Section LoopFacts.
Context `{PyBuiltins}.
Variable rules : list (list str * str).
Variable off_map : list (str * option str).

Local Abbreviation resolve row :=
  (resolve_category rules off_map (row_name row) (row_off_cat row) (row_tags row)).
Local Abbreviation ingredient row :=
  (is_culinary_ingredient (row_name row) (row_off_cat row) (row_tags row)).

(** What each exit of the loop body says of the row and of the state. *)
Lemma loop_body_ok (st st' : State) (row : Row) (e : Exit) :
  loop_body rules off_map st row = Ok (e, st') ->
  match e with
  | SkippedShortName =>
      (length (row_name row) < 2)%nat /\ st' = incr_skipped st
  | SkippedNotIngredient =>
      (2 <= length (row_name row))%nat /\ ingredient row = false /\
      st' = incr_skipped st
  | UnclassifiedNoMatch =>
      (2 <= length (row_name row))%nat /\ ingredient row = true /\
      resolve row = None /\ st' = incr_unclassified st
  | UnclassifiedUnknown =>
      (2 <= length (row_name row))%nat /\ ingredient row = true /\
      (exists cat, resolve row = Some cat /\ CAT_get cat UNKNOWN = UNKNOWN) /\
      st' = incr_unclassified st
  | Classified =>
      exists i, row_classifies rules off_map row i /\
        category_db st' = <[row_name row := i]> (category_db st) /\
        skipped st' = skipped st /\
        classified st' = (classified st + 1)%N /\
        unclassified st' = unclassified st /\
        match meta_db st with
        | None => meta_db st' = None
        | Some mdb =>
            exists meta, collect_meta row i = Ok meta /\
                         meta_db st' = Some (<[row_name row := meta]> mdb)
        end
  end.
Proof.
  unfold loop_body, row_classifies.
  destruct (length (row_name row) <? 2)%nat eqn:Elen;
    [apply Nat.ltb_lt in Elen | apply Nat.ltb_ge in Elen].
  { intros [= <- <-]. split; [exact Elen | reflexivity]. }
  destruct (ingredient row) eqn:Eing; simpl.
  2: { intros [= <- <-]. repeat split; assumption. }
  destruct (resolve row) as [cat|] eqn:Eres.
  2: { intros [= <- <-]. repeat split; assumption. }
  destruct (CAT_get cat UNKNOWN =? UNKNOWN) eqn:Eunk;
    [apply Z.eqb_eq in Eunk | apply Z.eqb_neq in Eunk].
  { intros [= <- <-]. repeat split; try assumption. exists cat. split; [reflexivity | exact Eunk]. }
  destruct (meta_db st) as [mdb|] eqn:Emeta.
  - destruct (collect_meta row (CAT_get cat UNKNOWN)) as [meta|ex] eqn:Ecol; simpl.
    + intros [= <- <-]. exists (CAT_get cat UNKNOWN).
      split; [repeat split; try assumption; exists cat; repeat split; assumption|].
      simpl. repeat split. exists meta. split; [exact Ecol | reflexivity].
    + discriminate.
  - intros [= <- <-]. exists (CAT_get cat UNKNOWN).
    split; [repeat split; try assumption; exists cat; repeat split; assumption|].
    simpl. repeat split. exact Emeta.
Qed.
(** ** C6 *)

(** C6. [addReservation(item)] on a well-formed Itinerary, with [item] a
    well-formed reservation that shares no cell with it: the element appended
    at the end of the sequence is a new object [c], a clone of [item] (same
    state, made of new cells), never [item] itself. The Itinerary stays
    well-formed, so each element is owned by it alone, and it owns no cell of
    [item]. [item] is left as it was. Whatever is done later to cells that the
    Itinerary does not own (those of [item] among them), and the destruction
    of [item] in particular, leaves the cost and the details of the Itinerary
    unchanged. *)
Theorem C6_addReservation_appends_clone :
  forall (h : heap) (it : loc) (ps : list loc) (ss : list state)
         (fi : gset loc) (item : loc) (s : state) (fr : gset loc),
    owns h it (SItinerary ss) fi ->
    h !! it = Some (OItinerary (Some <$> ps)) ->
    owns h item s fr ->
    fi ## fr ->
    exists n0 : nat, forall fuel : nat, (n0 <= fuel)%nat ->
      exists (h' : heap) (c : loc) (fc : gset loc) (cost : double)
             (out : output),
        Itinerary.addReservation (Reservation.clone fuel) it (Some item) h
        = Val (tt, h')
        /\ h' !! it = Some (OItinerary (Some <$> (ps ++ [c])))
        /\ c <> item /\ h !! c = None
        /\ owns h' c s fc /\ fc ## dom h
        /\ owns h' it (SItinerary (ss ++ [s])) (fi ∪ fc)
        /\ (fi ∪ fc) ## fr
        /\ owns h' item s fr
        /\ Reservation.getCost fuel it h' = Val cost
        /\ Reservation.getDetails fuel it h' = Val out
        /\ (forall h'' : heap,
              (forall l, l ∈ fi ∪ fc -> h'' !! l = h' !! l) ->
              Reservation.getCost fuel it h'' = Val cost
              /\ Reservation.getDetails fuel it h'' = Val out)
        /\ (exists h'' : heap,
              Reservation.destroy fuel item h' = Val (tt, h'')
              /\ Reservation.getCost fuel it h'' = Val cost
              /\ Reservation.getDetails fuel it h'' = Val out).
Proof.
  intros h it ps ss fi item s fr Hit Hcell Hitem Hdisj.
  exists (S (depth (SItinerary (ss ++ [s])))). intros fuel Hf.
  assert (depth s < fuel)%nat as Hds.
  { pose proof (depth_element s (ss ++ [s])) as Hd.
    rewrite in_app_iff in Hd. specialize (Hd (or_intror (or_introl eq_refl))).
    lia. }
  inversion Hit as [| | | |? ps' ? fps Hp Hl Hn]; subst.
  assert (ps' = ps) as ->.
  { rewrite Hcell in Hp. injection Hp as Hp.
    symmetry. eapply (list_fmap_eq_inj Some); [|exact Hp].
    intros ? ? [=]; auto. }
  assert (it ∉ fr) as Hnr by set_solver.
  destruct (addReservation_owns (Reservation.clone fuel) h it ps ss fps
              item s fr Hcell Hl Hn Hitem (clone_owns fuel s Hds))
    as (h' & c & fc & E & Hcell' & Hl' & Hfc & Hkeep & Hc).
  assert (it ∈ dom h) as Hdom by (apply elem_of_dom; eauto).
  assert (forall l, l ∈ fr -> l ∈ dom h) as Hfrdom.
  { intros l Hin. apply elem_of_dom. eapply owns_dom_mut; eauto. }
  assert (owns h' it (SItinerary (ss ++ [s])) ({[it]} ∪ fps ∪ fc)) as Hit'.
  { replace ({[it]} ∪ fps ∪ fc) with ({[it]} ∪ (fps ∪ fc)) by set_solver.
    apply owns_itinerary with (ps := ps ++ [c]); auto. set_solver. }
  assert (owns h' item s fr) as Hitem'.
  { eapply owns_frame_mut; [exact Hitem|]. intros l Hin.
    destruct (owns_dom_mut h item s fr Hitem l Hin) as [o Hlo].
    rewrite Hlo. apply Hkeep; auto. intros ->. auto. }
  assert (c ∈ fc) as Hcfc by (eapply owns_root; eauto).
  assert (depth (SItinerary (ss ++ [s])) < fuel)%nat as Hdi by lia.
  exists h', c, fc, (cost_of (SItinerary (ss ++ [s]))),
    (details_of (SItinerary (ss ++ [s]))).
  split; [exact E|]. split; [exact Hcell'|].
  split. { intros ->. apply (Hfc item); auto. apply Hfrdom.
           eapply owns_root; eauto. }
  split. { apply not_elem_of_dom. intros Hin. apply (Hfc c); auto. }
  split; [exact Hc|]. split; [exact Hfc|]. split; [exact Hit'|].
  split. { intros l H1 H2. assert (l ∈ {[it]} ∪ fps \/ l ∈ fc) as [?|?]
             by set_solver; [set_solver|]. apply (Hfc l); auto. }
  split; [exact Hitem'|].
  split; [eapply getCost_owns; eauto|].
  split; [eapply getDetails_owns; eauto|].
  split.
  - intros h'' Hsame.
    assert (owns h'' it (SItinerary (ss ++ [s])) ({[it]} ∪ fps ∪ fc)) as Ho''
      by (eapply owns_frame_mut; eauto).
    split; [eapply getCost_owns; eauto|eapply getDetails_owns; eauto].
  - destruct (destroy_owns fuel s Hds h' item fr Hitem')
      as (h'' & Ed & Hout & Hin).
    exists h''. split; [exact Ed|].
    assert (owns h'' it (SItinerary (ss ++ [s])) ({[it]} ∪ fps ∪ fc)) as Ho''.
    { eapply owns_frame_mut; [exact Hit'|]. intros l Hl2. apply Hout.
      intros Hlr. assert (l ∈ {[it]} ∪ fps \/ l ∈ fc) as [?|?]
        by set_solver; [set_solver|]. apply (Hfc l); auto. }
    split; [eapply getCost_owns; eauto|eapply getDetails_owns; eauto].
Qed.

Lemma C6_witness :
  exists n0 : nat, forall fuel : nat, (n0 <= fuel)%nat ->
    exists (h' : heap) (c : loc) (fc : gset loc) (cost : double)
           (out : output),
      Itinerary.addReservation (Reservation.clone fuel) 8%positive
        (Some 2%positive) example_store = Val (tt, h')
      /\ h' !! 8%positive
         = Some (OItinerary (Some <$> ([9%positive] ++ [c])))
      /\ c <> 2%positive /\ example_store !! c = None
      /\ owns h' c example_canada fc /\ fc ## dom example_store
      /\ owns h' 8%positive (SItinerary ([example_turkish] ++ [example_canada]))
           ({[8%positive]}
            ∪ ({[9%positive; 10%positive; 11%positive]} ∪ ∅) ∪ fc)
      /\ ({[8%positive]}
          ∪ ({[9%positive; 10%positive; 11%positive]} ∪ ∅) ∪ fc)
         ## {[2%positive; 3%positive; 4%positive]}
      /\ owns h' 2%positive example_canada
           {[2%positive; 3%positive; 4%positive]}
      /\ Reservation.getCost fuel 8%positive h' = Val cost
      /\ Reservation.getDetails fuel 8%positive h' = Val out
      /\ (forall h'' : heap,
            (forall l,
               l ∈ {[8%positive]}
                   ∪ ({[9%positive; 10%positive; 11%positive]} ∪ ∅) ∪ fc ->
               h'' !! l = h' !! l) ->
            Reservation.getCost fuel 8%positive h'' = Val cost
            /\ Reservation.getDetails fuel 8%positive h'' = Val out)
      /\ (exists h'' : heap,
            Reservation.destroy fuel 2%positive h' = Val (tt, h'')
            /\ Reservation.getCost fuel 8%positive h'' = Val cost
            /\ Reservation.getDetails fuel 8%positive h'' = Val out).
Proof.
  apply (C6_addReservation_appends_clone example_store 8%positive
           [9%positive] [example_turkish] _ 2%positive example_canada _
           example_owns_itinerary eq_refl example_owns_canada).
  set_solver.
Defined.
----
[ABOUT THIS EXERCISE]
State the number of lines in the records that hold the string "Some", and add nothing.

[FINISHED EXERCISE]
9